Example: www.jiyukan.de or www.aikido-karlsruhe.de. Same site, seconod is forwarded to first. When you google "Aikido Karlsruhe" the site did not show up on the first page of search results for ages. Until an expert figured how to optimize it.
The anoying thing is:
a) the other search results never had anything to do with "priacticing Aikido in the town Karlsruhe" nor did they have anything to do with martial arts or Karlsruhe but where jsut random search results.
b) If you don't change the content of the page every few weeks it drops from the first page of search results?
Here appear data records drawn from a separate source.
Fixpoint uploadLocalFilesRecursive (fuel : nat) (u : localFileUploader) (d : Dir) (dPath : list Component)
  : st WT (option (outcome (option err))) := fun w =>
  match fuel with
  | O => (None, w)
  | Datatypes.S fuel =>
      match LookupAllChildren d w with
      | (Err e, w) => (Some (Ret (Some (StatusWrapf e
            "Failed to look up children of directory %#v in output path %#v"
            [FStr (GetUNIXString dPath); FStr (Component_String (u_outputBaseID u))]))), w)
      | (Ok (directories, leaves), w) =>
          match upload_directories (uploadLocalFilesRecursive fuel u) dPath directories w with
          | (Some (Ret None), w) =>
              let '(r, w) := upload_leaves u dPath leaves w in (Some r, w)
          | (r, w) => (r, w)
          end
      end
  end.

(** The embedded output path, and the identifier it was created for. *)
Record localFileUploadingOutputPath : Type := {
  lop_OutputPath : OutputPath;
  lop_outputBaseID : Component;
}.

Definition localFileUploading_StartInitialBuild (outputBaseID : Component) (casFileFactory : CASFileFactory)
    (digestFunction : DigestFunction) : run WT localFileUploadingOutputPath :=
  (fun d => {| lop_OutputPath := d; lop_outputBaseID := outputBaseID |})
    <$> opf_StartInitialBuild outputBaseID casFileFactory digestFunction.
Why? The teachers are fix, the training times are fix, every information on that page does not change. But we are artificially forced to change it, or people googling for it won't find it.
This fucking site is about one of the 5 only Aikido dojos in the town Karlsruhe and around. As long as no other side has both terms "Aikido" and "Karlsruhe" close together in their content they should not show up at all.
Anyway, as long as ranking gets more and more complex there is a business in boosting/manipulating rankings.
angel'o'sphere
Cost free eBook I read (by iBook/Kobo/Amazon/ObookO/Gutenberg etc.): "The Green Odyssey" by Philip Jose Farmer.
An unoptimized site is the equivalent of Spanglish. Yes, it's written in a way the audience can understand, but it isn't written with proper Spanish grammar. So, going through a site and making all the verbs and nouns agree and removing all of the slang is really all optimization is:
-make it valid HTML
-add your metatags
-link to other valid sources of similar data
-get them to link to you
-add yourself to http://dmoz.org/
While, yes, I admit that the skill is in getting the site to be standards compliant while not breaking the design, and in knowing how to write the best metatags, anyone offering anything more than that might as well be selling the Brooklyn Bridge.